- _Collected data entries_
(** ** A lease *)

(** What a server sends: the fields that the client looks at, and the options. *)
Definition dhcp_reply (xid yi : Z) (l : list (Z * buf)) (pad : buf) : buf :=
  ([2; 1; 6; 0] ++ le_put 4 xid ++ replicate 8 0 ++ le_put 4 (htonl yi) ++ replicate 216 0) ++ options_area l pad.

(** The reply is in order: the options fit, and say the type of the message. *)
Record reply_ok (mtype yi : Z) (l : list (Z * buf)) (pad : buf) : Prop := Mk_reply_ok {
  ro_yi : word_ok yi;
  ro_opts : Forall option_ok l;
  ro_size : length (options_area l pad) = OPTIONS_SIZE;
  ro_type : o_msgtype (foldl apply_option no_opts l) = mtype
}.

(** The frame holds the datagram, for the client's port, with the checksum that the
    receive path wants. *)
Definition carries (frame data : buf) : Prop :=
  exists dmac smac i src dst sum sp c,
    mac_ok dmac /\ mac_ok smac /\ half_ok i /\ word_ok src /\ word_ok dst /\ half_ok sum /\ half_ok sp /\
    ip_checksum (ip_header_with (28 + Z.of_nat (length data)) i IP_PROTOCOL_UDP src dst 0) = Some sum /\
    frame = ip_frame dmac smac (8 + Z.of_nat (length data)) i IP_PROTOCOL_UDP src dst sum (udp_message sp DHCP_CLIENT_PORT c data).

Lemma length_reply xid yi l pad : length (options_area l pad) = OPTIONS_SIZE -> length (dhcp_reply xid yi l pad) = DHCP_SIZE.
Proof.
  intros H. unfold dhcp_reply. rewrite !length_app, H, !length_le_put, !length_replicate. done.
Qed.

Lemma reply_fields xid yi l pad :
  word_ok xid -> word_ok yi ->
  field (dhcp_reply xid yi l pad) 0 1 = Some 2 /\ field (dhcp_reply xid yi l pad) 4 4 = Some xid /\
  field (dhcp_reply xid yi l pad) 16 4 = Some (htonl yi).
Proof.
  intros Hx Hy. unfold dhcp_reply. rewrite <- !app_assoc. split; [apply field_byte|]. split.
  - rewrite field_app by (simpl; lia). cbn [length Nat.sub]. rewrite field_here. f_equal. apply Z.mod_small. exact Hx.
  - rewrite field_app by (simpl; lia). cbn [length Nat.sub]. rewrite field_app, length_le_put by (rewrite length_le_put; lia).
    rewrite field_app, length_replicate by (rewrite length_replicate; lia). cbn [Nat.sub]. by apply field_u32.
Qed.

(** ** What the client takes for an answer *)

(** A UDP payload for a port in a received frame, byte by byte: Ethernet type 0x0800, a header
    of [ihl] words with protocol 17 and its checksum (low byte first, as the receive path
    compares it), the destination port, the length, and the payload inside of the frame. *)
Definition udp_in (port : Z) (frame payload : buf) : Prop :=
  exists (ihl : nat) (v c : Z),
    (5 <= ihl)%nat /\ frame !! 12%nat = Some 8 /\ frame !! 13%nat = Some 0 /\
    frame !! 14%nat = Some v /\ v mod 16 = Z.of_nat ihl /\ frame !! 23%nat = Some IP_PROTOCOL_UDP /\
    ip_checksum (blit (slice frame 14 (4 * ihl)) 10 [0; 0]) = Some c /\
    frame !! 24%nat = Some (c mod 256) /\ frame !! 25%nat = Some (c / 256) /\
    frame !! (14 + 4 * ihl + 2)%nat = Some (port / 256) /\ frame !! (14 + 4 * ihl + 3)%nat = Some (port mod 256) /\
    frame !! (14 + 4 * ihl + 4)%nat = Some ((8 + Z.of_nat (length payload)) / 256) /\
    frame !! (14 + 4 * ihl + 5)%nat = Some ((8 + Z.of_nat (length payload)) mod 256) /\
    slice frame (14 + 4 * ihl + 8) (length payload) = payload.

Lemma field_one (b : buf) off : (off < length b)%nat -> exists x, b !! off = Some x /\ field b off 1 = Some x.
Proof.
  intros H. destruct (lookup_lt_is_Some_2 b off H) as [x Hx]. exists x. split; [done|]. unfold field, bytes_at.
  rewrite (proj2 (Nat.leb_le _ _)) by lia. rewrite (slice_one _ _ _ Hx). cbn. f_equal. lia.
Qed.
Lemma field_two (b : buf) off : (off + 1 < length b)%nat ->
  exists x y, b !! off = Some x /\ b !! (off + 1)%nat = Some y /\ field b off 2 = Some (x + 256 * y).
Proof.
  intros H. destruct (lookup_lt_is_Some_2 b off ltac:(lia)) as [x Hx]. destruct (lookup_lt_is_Some_2 b (off + 1) H) as [y Hy].
  exists x, y. split; [done|]. split; [done|]. unfold field, bytes_at. rewrite (proj2 (Nat.leb_le _ _)) by lia.
  rewrite (slice_pair b off x y) by (done || by rewrite <- Nat.add_1_r). cbn. f_equal. lia.
Qed.

Lemma ntohs_bytes x y : byte_ok x -> byte_ok y -> ntohs (x + 256 * y) = 256 * x + y.
Proof.
  unfold byte_ok. intros Hx Hy. rewrite <- (ntohs_htons (256 * x + y)) by lia. f_equal. rewrite htons_sum by lia. zlia.
Qed.

(** Splitting a byte value of the header. *)
Lemma land_nibble v : byte_ok v -> exists n : nat, Z.land v 15 = Z.of_nat n /\ v mod 16 = Z.of_nat n /\ (n <= 15)%nat.
Proof.
  intros Hv. exists (Z.to_nat (v mod 16)). change 15 with (Z.ones 4) at 1. rewrite Z.land_ones by lia. change (2 ^ 4) with 16.
  pose proof (Z.mod_pos_bound v 16 ltac:(lia)). rewrite Z2Nat.id by lia. split; [done|]. split; [done|]. lia.
Qed.

Lemma bytes_lookup (b : buf) off x : bytes_ok b -> b !! off = Some x -> byte_ok x.
Proof. intros Hb Hx. by apply (Forall_lookup_1 _ _ _ _ Hb Hx). Qed.

(** The header checksum of any bytes is computed, and compared with the low byte first. *)
Lemma header_checksum_total (ip : buf) (n : nat) :
  bytes_ok ip -> (12 <= n <= 60)%nat -> (n <= length ip)%nat ->
  exists c x y, ip_checksum (blit (slice ip 0 n) 10 [0; 0]) = Some c /\ 0 <= c < 65536 /\ ip !! 10%nat = Some x /\ ip !! 11%nat = Some y /\
    header_checksum_ok ip (Z.of_nat n) = Some (x + 256 * y =? c).
Proof.
  intros Hb Hn Hl.
  assert (length (slice ip 0 n) = n) as Ls by (unfold slice; rewrite length_take, length_drop; lia).
  assert (bytes_ok (slice ip 0 n)) as Bs by (unfold slice; apply Forall_take, Forall_drop, Hb).
  destruct (ip_checksum_ok (blit (slice ip 0 n) 10 [0; 0])) as (c & Ec & Hc & _).
  { unfold blit. rewrite !bytes_ok_app. split; [by apply Forall_take|]. split; [by repeat constructor|by apply Forall_drop]. }
  { unfold blit. rewrite !length_app, length_take, length_drop, Ls. cbn [length]. lia. }
  destruct (field_two ip 10) as (x & y & Hx & Hy & Ef); [lia|]. exists c, x, y. split; [done|]. split; [done|]. split; [done|]. split; [done|].
  apply (checksum_intro _ _ _ (slice ip 0 n)); [done| |done]. unfold bytes_at. by rewrite Nat2Z.id, (proj2 (Nat.leb_le _ _)) by lia.
Qed.

(** Any frame in the packet buffer is passed over or is a payload for the port. *)
Lemma udp_accept_inv port (buffer frame rest : buf) :
  half_ok port -> bytes_ok (frame ++ rest) -> length (frame ++ rest) = PACKET_SIZE -> Z.of_nat (length buffer) < 65536 ->
  exists o, udp_accept port buffer (frame ++ rest) (Z.of_nat (length buffer)) (Z.of_nat (length frame)) = Some o /\
    forall d, o = Some d -> exists payload, udp_in port frame payload /\
      d_copied d = Z.of_nat (length payload `min` length buffer) /\ d_buffer d = blit buffer 0 (take (length buffer) payload).
Proof.
  intros Hport Hb Hl Hbuf. set (pkt := frame ++ rest) in *. unfold udp_accept, PACKET_SIZE in *.
  assert (length frame <= 1514)%nat as Lf by (unfold pkt in Hl; rewrite length_app in Hl; lia).
  destruct (Z.ltb_spec (Z.of_nat (length frame)) 42); [by exists None|].
  assert (forall off x, (off < length frame)%nat -> pkt !! off = Some x -> frame !! off = Some x) as In.
  { intros off x Ho. unfold pkt. by rewrite lookup_app_l. }
  destruct (field_one pkt 12) as (t1 & Ht1 & ->); [lia|]. destruct (field_one pkt 13) as (t2 & Ht2 & ->); [lia|]. cbn [mbind option_bind].
  pose proof (bytes_lookup _ _ _ Hb Ht1) as B1. pose proof (bytes_lookup _ _ _ Hb Ht2) as B2. unfold byte_ok in B1, B2.
  rewrite lor_shiftl_add, wrap_small by lia. destruct (Z.eqb_spec (t1 * 2 ^ 8 + t2) 2048) as [Et|]; [|by exists None]. cbn [negb].
  assert (t1 = 8 /\ t2 = 0) as [-> ->] by lia.
  set (ip := drop 14 pkt). assert (bytes_ok ip) as Hip by (by apply Forall_drop).
  assert (length ip = 1500%nat) as Lip by (unfold ip; rewrite length_drop; lia).
  assert (forall off, ip !! off = pkt !! (14 + off)%nat) as Ip by (intros off; unfold ip; by rewrite lookup_drop).
  destruct (field_one ip 0) as (v & Hv & ->); [lia|]. cbn [mbind option_bind]. rewrite Ip in Hv.
  destruct (land_nibble v (bytes_lookup _ _ _ Hb Hv)) as (ihl & -> & Ev & Hi).
  destruct (Z.ltb_spec (Z.of_nat ihl * 4) 20); [by exists None|]. destruct (Z.ltb_spec (Z.of_nat (length frame)) (14 + Z.of_nat ihl * 4)); [by exists None|]. cbn [orb].
  destruct (field_one ip 9) as (p & Hp & ->); [lia|]. cbn [mbind option_bind]. rewrite Ip in Hp.
  destruct (Z.eqb_spec p IP_PROTOCOL_UDP) as [->|]; [|by exists None]. cbn [negb].
  destruct (header_checksum_total ip (4 * ihl)) as (c & x & y & Ec & Hc & Hx & Hy & Eok); [done|lia|lia|].
  replace (Z.of_nat ihl * 4) with (Z.of_nat (4 * ihl)) by lia. rewrite Eok. cbn [mbind option_bind]. rewrite Ip in Hx, Hy.
  destruct (Z.eqb_spec (x + 256 * y) c) as [Exy|]; [|by exists None]. cbn [negb].
  set (udp := drop (Z.to_nat (14 + Z.of_nat (4 * ihl))) pkt).
  assert (forall off, udp !! off = pkt !! (14 + 4 * ihl + off)%nat) as Up.
  { intros off. unfold udp. rewrite lookup_drop. f_equal. lia. }
  assert (length udp = 1514 - (14 + 4 * ihl))%nat as Lu by (unfold udp; rewrite length_drop; lia).
  destruct (field_two udp 2) as (p1 & p2 & Hp1 & Hp2 & ->); [lia|]. destruct (field_two udp 4) as (l1 & l2 & Hl1 & Hl2 & ->); [lia|].
  cbn [mbind option_bind]. rewrite Up in Hp1, Hp2, Hl1, Hl2.
  pose proof (bytes_lookup _ _ _ Hb Hp1) as Bp1. pose proof (bytes_lookup _ _ _ Hb Hp2) as Bp2.
  pose proof (bytes_lookup _ _ _ Hb Hl1) as Bl1. pose proof (bytes_lookup _ _ _ Hb Hl2) as Bl2. rewrite !ntohs_bytes by done.
  destruct (Z.eqb_spec (256 * p1 + p2) port) as [Ep|]; [|by exists None]. cbn [negb].
  set (len := 256 * l1 + l2 - 8). destruct (Z.ltb_spec len 0); [by exists None|].
  destruct (Z.ltb_spec (Z.of_nat (length frame) - (14 + Z.of_nat (4 * ihl) + 8)) len); [by exists None|]. cbn [orb].
  destruct (field_total ip 12 4) as [src ->]; [lia|]. destruct (field_two udp 0) as (s1 & s2 & _ & _ & ->); [lia|]. cbn [mbind option_bind].
  set (payload := slice frame (14 + 4 * ihl + 8) (Z.to_nat len)).
  assert (length payload = Z.to_nat len) as Lp by (unfold payload; apply length_slice; lia).
  set (copy := if len <? Z.of_nat (length buffer) then len else Z.of_nat (length buffer)).
  assert (Z.to_nat copy = length payload `min` length buffer)%nat as Ecopy by (unfold copy; destruct (Z.ltb_spec len (Z.of_nat (length buffer))); lia).
  assert (bytes_at udp 8 (Z.to_nat copy) = Some (take (length buffer) payload)) as ->.
  { unfold bytes_at. rewrite (proj2 (Nat.leb_le _ _)) by lia. f_equal. unfold udp, payload, slice. rewrite drop_drop, take_take.
    replace (Z.to_nat copy) with (length buffer `min` Z.to_nat len)%nat by lia. replace (Z.to_nat (14 + Z.of_nat (4 * ihl)) + 8)%nat with (14 + 4 * ihl + 8)%nat by lia.
    unfold pkt. rewrite drop_app_le, take_app_le by (rewrite ?length_drop; lia). done. }
  cbn [mbind option_bind]. destruct (Nat.ltb_spec (length buffer) (Z.to_nat copy)); [lia|].
  eexists. split; [done|]. intros d E. injection E as <-. exists payload. cbn [d_copied d_buffer].
  split; [|split; [unfold copy in *; destruct (Z.ltb_spec len (Z.of_nat (length buffer))); lia|done]]. unfold byte_ok in *.
  exists ihl, v, c. split; [lia|]. rewrite Lp. split_and!; try (apply In; [lia|]); try done.
  - rewrite <- Ec. do 2 f_equal. unfold ip, slice. rewrite drop_0. unfold pkt. by rewrite drop_app_le, take_app_le by (rewrite ?length_drop; lia).
  - etransitivity; [exact Hx|]. f_equal. apply (bytes_lookup _ _ _ Hb) in Hx, Hy. unfold byte_ok in *. zlia.
  - etransitivity; [exact Hy|]. f_equal. apply (bytes_lookup _ _ _ Hb) in Hx, Hy. unfold byte_ok in *. zlia.
  - etransitivity; [exact Hp1|]. f_equal. zlia.
  - replace (14 + 4 * ihl + 3)%nat with (14 + 4 * ihl + (2 + 1))%nat by lia. etransitivity; [exact Hp2|]. f_equal. zlia.
  - etransitivity; [exact Hl1|]. f_equal. zlia.
  - replace (14 + 4 * ihl + 5)%nat with (14 + 4 * ihl + (4 + 1))%nat by lia. etransitivity; [exact Hl2|]. f_equal. zlia.
Qed.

- _TASK DETAILS_
Only the lines from the first line of the records through the line containing "mac_ok dmac /\" should be repeated, exactly as they appear.

- _TASK RESPONSE_
(** ** A lease *)

(** What a server sends: the fields that the client looks at, and the options. *)
Definition dhcp_reply (xid yi : Z) (l : list (Z * buf)) (pad : buf) : buf :=
  ([2; 1; 6; 0] ++ le_put 4 xid ++ replicate 8 0 ++ le_put 4 (htonl yi) ++ replicate 216 0) ++ options_area l pad.

(** The reply is in order: the options fit, and say the type of the message. *)
Record reply_ok (mtype yi : Z) (l : list (Z * buf)) (pad : buf) : Prop := Mk_reply_ok {
  ro_yi : word_ok yi;
  ro_opts : Forall option_ok l;
  ro_size : length (options_area l pad) = OPTIONS_SIZE;
  ro_type : o_msgtype (foldl apply_option no_opts l) = mtype
}.

(** The frame holds the datagram, for the client's port, with the checksum that the
    receive path wants. *)
Definition carries (frame data : buf) : Prop :=
  exists dmac smac i src dst sum sp c,
    mac_ok dmac /\ mac_ok smac /\ half_ok i /\ word_ok src /\ word_ok dst /\ half_ok sum /\ half_ok sp /\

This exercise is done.